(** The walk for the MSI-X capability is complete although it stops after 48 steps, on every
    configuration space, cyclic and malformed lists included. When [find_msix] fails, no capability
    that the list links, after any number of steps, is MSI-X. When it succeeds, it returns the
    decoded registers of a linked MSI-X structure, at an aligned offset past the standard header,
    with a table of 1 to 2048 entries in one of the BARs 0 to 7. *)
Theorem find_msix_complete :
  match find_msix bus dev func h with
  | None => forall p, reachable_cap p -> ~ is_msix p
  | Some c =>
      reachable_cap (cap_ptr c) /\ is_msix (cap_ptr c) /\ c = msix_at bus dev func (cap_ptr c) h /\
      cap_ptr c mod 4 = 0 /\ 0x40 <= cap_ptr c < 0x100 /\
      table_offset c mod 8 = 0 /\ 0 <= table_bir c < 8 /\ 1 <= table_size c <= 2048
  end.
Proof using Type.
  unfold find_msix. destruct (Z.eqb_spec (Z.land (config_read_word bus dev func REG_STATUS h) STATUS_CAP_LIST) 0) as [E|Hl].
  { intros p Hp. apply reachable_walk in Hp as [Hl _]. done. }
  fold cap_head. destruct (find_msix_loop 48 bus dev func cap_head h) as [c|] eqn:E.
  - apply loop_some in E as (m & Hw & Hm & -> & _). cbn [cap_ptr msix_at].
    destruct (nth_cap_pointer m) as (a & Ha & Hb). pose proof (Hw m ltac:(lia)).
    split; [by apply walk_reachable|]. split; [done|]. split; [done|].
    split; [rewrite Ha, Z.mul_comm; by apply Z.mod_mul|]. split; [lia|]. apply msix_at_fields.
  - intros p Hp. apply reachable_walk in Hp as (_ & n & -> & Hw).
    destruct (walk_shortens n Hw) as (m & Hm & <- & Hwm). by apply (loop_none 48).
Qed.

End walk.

========================================================================

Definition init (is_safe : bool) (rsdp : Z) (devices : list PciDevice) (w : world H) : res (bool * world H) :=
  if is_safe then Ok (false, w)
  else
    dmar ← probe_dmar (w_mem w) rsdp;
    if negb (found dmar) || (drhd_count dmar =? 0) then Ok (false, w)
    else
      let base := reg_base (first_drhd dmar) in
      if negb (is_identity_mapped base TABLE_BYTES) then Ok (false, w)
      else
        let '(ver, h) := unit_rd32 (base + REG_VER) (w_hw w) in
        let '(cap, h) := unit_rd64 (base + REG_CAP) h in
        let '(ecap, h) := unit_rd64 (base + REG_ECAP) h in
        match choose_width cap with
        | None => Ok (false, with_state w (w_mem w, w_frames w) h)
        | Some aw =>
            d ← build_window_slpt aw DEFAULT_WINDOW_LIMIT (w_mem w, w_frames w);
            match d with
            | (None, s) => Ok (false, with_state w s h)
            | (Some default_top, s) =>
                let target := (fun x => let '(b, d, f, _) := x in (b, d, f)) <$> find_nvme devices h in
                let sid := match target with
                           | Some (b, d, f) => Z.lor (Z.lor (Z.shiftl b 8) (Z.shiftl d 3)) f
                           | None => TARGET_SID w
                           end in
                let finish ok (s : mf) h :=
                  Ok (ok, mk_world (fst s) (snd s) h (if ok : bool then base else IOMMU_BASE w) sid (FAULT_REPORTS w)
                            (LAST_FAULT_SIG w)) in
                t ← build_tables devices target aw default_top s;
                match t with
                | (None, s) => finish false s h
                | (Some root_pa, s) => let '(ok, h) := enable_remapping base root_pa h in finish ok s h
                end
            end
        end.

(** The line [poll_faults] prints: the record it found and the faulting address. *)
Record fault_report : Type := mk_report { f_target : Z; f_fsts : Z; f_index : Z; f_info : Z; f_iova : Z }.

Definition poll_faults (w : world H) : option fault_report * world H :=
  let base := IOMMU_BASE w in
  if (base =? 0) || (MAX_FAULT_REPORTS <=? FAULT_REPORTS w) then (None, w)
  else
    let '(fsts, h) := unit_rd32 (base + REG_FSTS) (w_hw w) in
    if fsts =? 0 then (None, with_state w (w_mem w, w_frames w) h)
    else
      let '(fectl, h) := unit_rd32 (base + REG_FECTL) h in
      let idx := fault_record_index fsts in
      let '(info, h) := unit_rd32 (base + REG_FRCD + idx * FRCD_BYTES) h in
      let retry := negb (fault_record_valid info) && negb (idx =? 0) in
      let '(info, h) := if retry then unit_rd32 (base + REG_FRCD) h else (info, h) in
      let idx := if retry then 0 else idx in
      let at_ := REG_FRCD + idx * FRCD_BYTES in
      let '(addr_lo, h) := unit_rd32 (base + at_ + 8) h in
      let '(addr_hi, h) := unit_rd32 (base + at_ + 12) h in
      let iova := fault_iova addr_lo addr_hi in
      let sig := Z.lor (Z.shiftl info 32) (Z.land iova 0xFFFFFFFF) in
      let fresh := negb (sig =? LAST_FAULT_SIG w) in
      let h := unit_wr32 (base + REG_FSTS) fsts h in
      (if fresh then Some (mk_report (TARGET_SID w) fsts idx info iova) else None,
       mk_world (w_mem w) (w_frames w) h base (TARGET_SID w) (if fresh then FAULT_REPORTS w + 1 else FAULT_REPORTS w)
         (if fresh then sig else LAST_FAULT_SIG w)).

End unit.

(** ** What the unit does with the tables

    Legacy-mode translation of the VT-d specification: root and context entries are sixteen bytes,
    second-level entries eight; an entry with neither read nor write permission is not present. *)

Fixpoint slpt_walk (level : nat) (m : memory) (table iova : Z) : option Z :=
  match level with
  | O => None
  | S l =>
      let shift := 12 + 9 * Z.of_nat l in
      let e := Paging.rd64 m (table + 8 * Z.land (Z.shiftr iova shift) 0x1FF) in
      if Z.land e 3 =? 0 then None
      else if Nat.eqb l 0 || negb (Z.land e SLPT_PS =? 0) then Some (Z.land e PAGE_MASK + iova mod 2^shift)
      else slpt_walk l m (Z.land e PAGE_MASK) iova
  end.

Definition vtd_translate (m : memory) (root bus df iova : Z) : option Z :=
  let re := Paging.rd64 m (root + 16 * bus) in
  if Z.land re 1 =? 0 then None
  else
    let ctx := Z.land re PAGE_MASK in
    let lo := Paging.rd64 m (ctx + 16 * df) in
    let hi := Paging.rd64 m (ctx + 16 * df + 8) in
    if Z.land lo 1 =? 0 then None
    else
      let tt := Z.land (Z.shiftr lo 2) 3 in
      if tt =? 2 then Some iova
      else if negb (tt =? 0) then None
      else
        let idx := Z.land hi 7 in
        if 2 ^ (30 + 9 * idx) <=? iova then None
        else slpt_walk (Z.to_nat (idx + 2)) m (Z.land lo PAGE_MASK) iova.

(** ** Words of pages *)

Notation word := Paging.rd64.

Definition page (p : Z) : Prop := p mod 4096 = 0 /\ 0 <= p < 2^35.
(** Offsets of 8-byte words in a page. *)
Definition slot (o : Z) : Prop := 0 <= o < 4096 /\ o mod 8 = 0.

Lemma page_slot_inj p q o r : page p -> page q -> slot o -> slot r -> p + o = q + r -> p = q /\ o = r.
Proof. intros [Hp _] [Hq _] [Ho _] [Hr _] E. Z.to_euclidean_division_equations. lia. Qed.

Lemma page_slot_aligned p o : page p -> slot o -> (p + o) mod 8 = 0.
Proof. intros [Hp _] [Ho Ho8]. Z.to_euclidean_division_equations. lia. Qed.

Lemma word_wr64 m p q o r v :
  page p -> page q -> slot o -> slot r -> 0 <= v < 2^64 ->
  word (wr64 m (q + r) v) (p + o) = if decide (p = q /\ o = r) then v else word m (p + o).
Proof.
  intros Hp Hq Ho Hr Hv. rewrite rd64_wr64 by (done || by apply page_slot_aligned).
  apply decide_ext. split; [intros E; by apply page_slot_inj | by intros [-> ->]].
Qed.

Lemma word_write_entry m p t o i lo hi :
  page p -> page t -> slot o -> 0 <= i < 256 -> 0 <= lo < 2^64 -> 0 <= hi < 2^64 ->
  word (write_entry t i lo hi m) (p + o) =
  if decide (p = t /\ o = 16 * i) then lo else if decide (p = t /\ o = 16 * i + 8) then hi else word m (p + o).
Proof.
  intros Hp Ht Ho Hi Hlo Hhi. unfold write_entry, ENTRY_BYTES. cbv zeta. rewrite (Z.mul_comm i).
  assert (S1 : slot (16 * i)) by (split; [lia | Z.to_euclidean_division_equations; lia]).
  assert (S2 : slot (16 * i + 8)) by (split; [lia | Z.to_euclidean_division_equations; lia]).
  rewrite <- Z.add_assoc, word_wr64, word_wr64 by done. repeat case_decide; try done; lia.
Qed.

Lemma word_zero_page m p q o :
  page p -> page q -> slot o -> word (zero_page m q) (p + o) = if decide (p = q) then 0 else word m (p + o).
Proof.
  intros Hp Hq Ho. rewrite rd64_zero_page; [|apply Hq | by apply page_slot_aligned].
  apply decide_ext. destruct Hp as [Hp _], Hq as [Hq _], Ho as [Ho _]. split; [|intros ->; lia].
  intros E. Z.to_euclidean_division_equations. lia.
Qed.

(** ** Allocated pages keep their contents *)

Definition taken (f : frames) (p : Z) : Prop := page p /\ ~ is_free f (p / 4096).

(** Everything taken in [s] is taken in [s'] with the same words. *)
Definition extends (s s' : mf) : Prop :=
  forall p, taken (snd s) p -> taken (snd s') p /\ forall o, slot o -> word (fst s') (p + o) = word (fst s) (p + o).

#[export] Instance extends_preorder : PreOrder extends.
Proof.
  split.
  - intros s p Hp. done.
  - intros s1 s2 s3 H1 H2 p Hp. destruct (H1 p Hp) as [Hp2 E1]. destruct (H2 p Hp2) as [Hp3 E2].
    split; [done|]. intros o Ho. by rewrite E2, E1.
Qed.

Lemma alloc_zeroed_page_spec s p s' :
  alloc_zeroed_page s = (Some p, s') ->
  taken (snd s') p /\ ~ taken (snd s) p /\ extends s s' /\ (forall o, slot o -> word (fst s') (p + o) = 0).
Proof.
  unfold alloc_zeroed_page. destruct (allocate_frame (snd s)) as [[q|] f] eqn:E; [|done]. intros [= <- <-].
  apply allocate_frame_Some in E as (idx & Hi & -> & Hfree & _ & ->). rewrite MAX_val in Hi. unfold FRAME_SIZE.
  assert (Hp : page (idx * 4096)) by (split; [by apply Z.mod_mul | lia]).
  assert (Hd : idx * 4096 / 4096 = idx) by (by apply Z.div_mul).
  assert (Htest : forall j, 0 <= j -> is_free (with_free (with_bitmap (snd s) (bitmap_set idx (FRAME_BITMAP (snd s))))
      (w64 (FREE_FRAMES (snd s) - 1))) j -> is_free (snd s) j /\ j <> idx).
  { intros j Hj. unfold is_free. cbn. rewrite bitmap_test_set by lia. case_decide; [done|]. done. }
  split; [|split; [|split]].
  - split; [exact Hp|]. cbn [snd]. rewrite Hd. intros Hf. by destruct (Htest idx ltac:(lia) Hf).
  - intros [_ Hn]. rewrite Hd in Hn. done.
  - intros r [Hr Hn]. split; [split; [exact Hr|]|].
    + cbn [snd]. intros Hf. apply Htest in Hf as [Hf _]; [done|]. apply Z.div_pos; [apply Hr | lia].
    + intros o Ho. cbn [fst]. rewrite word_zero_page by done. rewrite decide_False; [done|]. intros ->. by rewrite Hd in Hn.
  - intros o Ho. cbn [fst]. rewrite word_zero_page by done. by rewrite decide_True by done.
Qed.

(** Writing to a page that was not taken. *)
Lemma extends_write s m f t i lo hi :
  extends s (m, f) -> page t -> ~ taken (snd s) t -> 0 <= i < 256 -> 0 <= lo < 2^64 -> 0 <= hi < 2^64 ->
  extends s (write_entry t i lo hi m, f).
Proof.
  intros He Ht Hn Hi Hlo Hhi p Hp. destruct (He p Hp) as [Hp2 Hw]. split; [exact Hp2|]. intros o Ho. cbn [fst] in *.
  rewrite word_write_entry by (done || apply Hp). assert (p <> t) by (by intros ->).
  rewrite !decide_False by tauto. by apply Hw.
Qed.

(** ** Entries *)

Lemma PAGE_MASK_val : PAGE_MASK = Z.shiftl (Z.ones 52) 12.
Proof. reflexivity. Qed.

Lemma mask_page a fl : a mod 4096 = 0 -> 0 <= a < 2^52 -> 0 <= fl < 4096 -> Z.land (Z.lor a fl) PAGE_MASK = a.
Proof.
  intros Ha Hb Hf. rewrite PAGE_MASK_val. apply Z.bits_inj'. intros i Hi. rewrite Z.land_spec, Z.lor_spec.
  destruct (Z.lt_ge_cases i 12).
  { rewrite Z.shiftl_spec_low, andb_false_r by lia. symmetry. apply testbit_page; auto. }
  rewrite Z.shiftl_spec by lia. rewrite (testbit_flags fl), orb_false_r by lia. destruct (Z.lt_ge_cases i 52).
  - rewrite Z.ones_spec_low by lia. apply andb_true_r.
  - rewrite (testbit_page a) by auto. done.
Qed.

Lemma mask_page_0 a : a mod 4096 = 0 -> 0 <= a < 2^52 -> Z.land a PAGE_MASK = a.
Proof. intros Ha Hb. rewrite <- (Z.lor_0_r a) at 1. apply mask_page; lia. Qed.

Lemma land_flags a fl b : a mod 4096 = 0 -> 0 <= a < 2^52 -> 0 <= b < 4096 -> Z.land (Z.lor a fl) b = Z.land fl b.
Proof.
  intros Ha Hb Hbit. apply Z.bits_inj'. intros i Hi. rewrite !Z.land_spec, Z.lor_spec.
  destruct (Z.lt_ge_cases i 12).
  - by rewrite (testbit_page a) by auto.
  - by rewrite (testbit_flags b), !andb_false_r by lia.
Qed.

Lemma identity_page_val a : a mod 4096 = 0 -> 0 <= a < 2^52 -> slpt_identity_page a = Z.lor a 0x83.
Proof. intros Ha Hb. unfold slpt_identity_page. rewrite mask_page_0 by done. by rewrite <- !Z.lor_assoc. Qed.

========================================================================

[Task instructions]: Copy the entries above exactly, but only from the line holding "apply decide_ext. destruct" through the line holding "Definition extends (s", both included.

[Task result]:
  apply decide_ext. destruct Hp as [Hp _], Hq as [Hq _], Ho as [Ho _]. split; [|intros ->; lia].
  intros E. Z.to_euclidean_division_equations. lia.
Qed.

(** ** Allocated pages keep their contents *)

Definition taken (f : frames) (p : Z) : Prop := page p /\ ~ is_free f (p / 4096).

(** Everything taken in [s] is taken in [s'] with the same words. *)
Definition extends (s s' : mf) : Prop :=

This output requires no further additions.